One of the heaviest fights was waged in Koslar which the 29th Infantry Division approached on 25 November. For three days the enemy threw in heavy forces to deny the town to American troops, and it was not until late on the 27th that Koslar was finally in American hands. The 2nd Armored Division regained its positions in Merzenhausen and attacked towards Barmen. On the 28th, the 30th Infantry Division captured Altdorf and cleared the division zone east of the Inde River. The 29th Infantry Division cleared Koslar and the entire division zone south of the Julich-Aldenhoven road and west of the Roer River. The 2nd Armored Division took Barmen. XIII Corps continued to regroup its troops and maintain the front lines.
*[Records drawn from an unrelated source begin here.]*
(* ===== verification/Wp.v ===== *)
(** Weakest preconditions of the two kinds of computation: [owp] of an
    [outcome], [iowp] of a function on a session.  Both say that the
    computation is not [Stuck] and what holds when it returns; [iowp] also says
    what holds of the world when it fails. *)

From S2P Require Import Prelude Alloc DataBuf Transport Session.

Definition owp {A} (m : outcome A) (Q : A -> Prop) : Prop :=
  match m with Ret a => Q a | Fail => True | Stuck => False end.

Lemma owp_bind {A B} (f : A -> outcome B) (m : outcome A) (Q : B -> Prop) :
  owp m (fun a => owp (f a) Q) -> owp (mbind f m) Q.
Proof. by destruct m. Qed.

Lemma owp_mono {A} (m : outcome A) (P Q : A -> Prop) : owp m P -> (forall a, P a -> Q a) -> owp m Q.
Proof. destruct m; simpl; auto. Qed.

Lemma owp_check b (Q : unit -> Prop) : (b = true -> Q tt) -> owp (check b) Q.
Proof. destruct b; simpl; auto. Qed.

Lemma owp_ret {A} (a : A) (Q : A -> Prop) : Q a -> owp (Ret a) Q.
Proof. done. Qed.

Lemma owp_get_le w buf pos (Q : Z -> Prop) :
  0 <= pos -> pos + Z.of_nat w <= zlen buf -> (forall z, 0 <= z < 2 ^ (8 * Z.of_nat w) -> Q z) ->
  owp (get_le w buf pos) Q.
Proof.
  intros Hp Hl HQ. destruct (get_le_total w buf pos Hp Hl) as [z E]. rewrite E. apply HQ.
  by apply get_le_ret_inv in E as (_&_&?).
Qed.

Lemma owp_rd {A} (buf : list A) pos n (Q : list A -> Prop) :
  0 <= pos -> 0 <= n -> pos + n <= zlen buf -> (forall bs, zlen bs = n -> Q bs) -> owp (rd buf pos n) Q.
Proof.
  intros Hp Hn Hl HQ. destruct (rd buf pos n) as [bs| |] eqn:E; [|done|by rewrite rd_ret in E].
  apply HQ. by apply rd_zlen in E.
Qed.

Definition iowp {A} (m : io A) (Q : world -> option A -> Prop) (w : world) : Prop :=
  match m w with
  | (w', Ret a) => Q w' (Some a)
  | (w', Fail) => Q w' None
  | (_, Stuck) => False
  end.

Lemma iowp_bind {A B} (m : io A) (k : A -> io B) Q w :
  iowp m (fun w' r => match r with Some a => iowp (k a) Q w' | None => Q w' None end) w ->
  iowp (io_bind m k) Q w.
Proof. unfold iowp, io_bind. by destruct (m w) as [w' [a| |]]. Qed.

Lemma iowp_mono {A} (m : io A) (P Q : world -> option A -> Prop) w :
  iowp m P w -> (forall w' r, P w' r -> Q w' r) -> iowp m Q w.
Proof. unfold iowp. destruct (m w) as [w' [a| |]]; auto. Qed.

Lemma iowp_of {A} (m : outcome A) (Q : world -> option A -> Prop) w :
  owp m (fun a => Q w (Some a)) -> Q w None -> iowp (io_of m) Q w.
Proof. unfold iowp, io_of. by destruct m. Qed.

Lemma iowp_of_ret {A} (m : outcome A) a (Q : world -> option A -> Prop) w :
  m = Ret a -> Q w (Some a) -> iowp (io_of m) Q w.
Proof. by intros ->. Qed.

Lemma iowp_ret {A} (a : A) (Q : world -> option A -> Prop) w : Q w (Some a) -> iowp (io_ret a) Q w.
Proof. done. Qed.

Lemma iowp_check b (Q : world -> option unit -> Prop) w :
  (b = true -> Q w (Some tt)) -> (b = false -> Q w None) -> iowp (io_check b) Q w.
Proof. unfold iowp, io_check. destruct b; simpl; auto. Qed.

(** A computation that cannot be stuck and always returns. *)
Lemma iowp_run {A} (m : io A) (Q : world -> option A -> Prop) w w' r :
  iowp m Q w -> m w = (w', r) -> match r with Ret a => Q w' (Some a) | Fail => Q w' None | Stuck => False end.
Proof. unfold iowp. intros H E. rewrite E in H. done. Qed.

Ltac wp_bind := apply owp_bind.
Ltac wp_check E := apply owp_bind, owp_check; intros E.
Ltac io_step := apply iowp_bind.

(** ** World-independent postconditions: [m] is never [Stuck], and what it
    returns satisfies [P], in every world. *)
Definition gives {A} (m : io A) (P : A -> Prop) : Prop :=
  forall w, match snd (m w) with Ret a => P a | Fail => True | Stuck => False end.

Lemma gives_bind {A B} (m : io A) (k : A -> io B) (P : A -> Prop) (Q : B -> Prop) :
  gives m P -> (forall a, P a -> gives (k a) Q) -> gives (io_bind m k) Q.
Proof.
  intros Hm Hk w. unfold io_bind. specialize (Hm w). destruct (m w) as [w' [a| |]]; simpl in *; [|done..].
  by apply (Hk a Hm w').
Qed.
Lemma gives_ret {A} (a : A) (P : A -> Prop) : P a -> gives (io_ret a) P.
Proof. by intros ? w. Qed.
Lemma gives_fail {A} (P : A -> Prop) : gives io_fail P.
Proof. by intros w. Qed.
Lemma gives_check b : gives (io_check b) (fun _ => b = true).
Proof. by destruct b; intros w. Qed.
Lemma gives_of {A} (m : outcome A) (P : A -> Prop) : owp m P -> gives (io_of m) P.
Proof. by intros Hm w. Qed.
Lemma gives_mono {A} (m : io A) (P Q : A -> Prop) : gives m P -> (forall a, P a -> Q a) -> gives m Q.
Proof. intros Hm HPQ w. specialize (Hm w). destruct (m w) as [w' [a| |]]; simpl in *; auto. Qed.

(** Run the first step by lemma [L]; its result [a] satisfies [H]. *)
Tactic Notation "g_step" uconstr(L) "as" simple_intropattern(a) simple_intropattern(H) :=
  eapply gives_bind; [apply L; try lia|cbn beta; intros a H].

Lemma gives_recv_bytes n : 0 <= n -> gives (recv_bytes n) (fun bs => zlen bs = n).
Proof.
  intros Hn w. destruct (recv_bytes n w) as [w' r] eqn:E. apply recv_bytes_any in E as (_&H1&H2); [|done].
  destruct r; simpl; auto.
Qed.
Lemma gives_recv_int wd : gives (recv_int wd) (fun z => 0 <= z < 2 ^ (8 * Z.of_nat wd)).
Proof.
  intros w. destruct (recv_int wd w) as [w' r] eqn:E. apply recv_int_any in E as (_&H1&H2). destruct r; simpl; auto.
Qed.
Lemma gives_receive_int : gives protocol_receive_int (fun z => - 2 ^ 31 <= z < 2 ^ 31).
Proof.
  g_step gives_recv_int as z _. apply gives_ret. unfold i32.
  pose proof (Z.mod_pos_bound (z + 2 ^ 31) (2 ^ 32) ltac:(lia)). lia.
Qed.
Lemma gives_receive_str `{Heap} :
  gives protocol_receive_str (fun d => zlen d <= MAX_STRING_SIZE /\ Byte.x00 ∉ d).
Proof.
  g_step gives_recv_int as size Hs. g_step gives_check as _ Hc. g_step gives_check as _ _.
  g_step gives_recv_bytes as d Hd. g_step gives_check as _ Hn. apply gives_ret.
  rewrite negb_true_iff, orb_false_iff in Hc. destruct Hc as [Hc _]. rewrite negb_true_iff, bool_decide_eq_false in Hn.
  destruct (Z.gtb_spec size MAX_STRING_SIZE); [done|]. split; [lia|done].
Qed.
Lemma gives_send_bytes d : gives (send_bytes d) (fun _ => True).
Proof.
  intros w. unfold send_bytes. destruct (protocol_send_n_data (w_net w) d) as [n ok]. by destruct ok.
Qed.
Lemma gives_send_str `{Heap} d : gives (protocol_send_str d) (fun _ => True).
Proof. destruct d; [|apply gives_fail]. g_step gives_send_bytes as _ _. apply gives_send_bytes. Qed.
Lemma gives_error_detail `{Heap} msg : gives (send_error_detail msg) (fun _ => True).
Proof. g_step gives_send_bytes as _ _. apply gives_send_str. Qed.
At 0630 on 29 November, XIII Corps commenced its attack. The 84th Infantry Division made limited gains and entered the towns of Lindern and Beeck. Gains up to 700 yards were reported by the 102nd Infantry Division in its attack to secure the high ground to its front. The XIX Corps consolidated its positions, maintained lines, and patrolled to the east to the Roer River.


Limited gains were made in the XIII Corps attack. The 102nd Infantry Division took Welz and advanced to Flosdorf. Lindern and the major portion of Beeck were cleared by the 84th Infantry Division to bring to a close operations for the month.


The advance to the Roer River had been a slow, costly affair, but by the close of the month both XIII and XIX Corps were on the west bank of the river.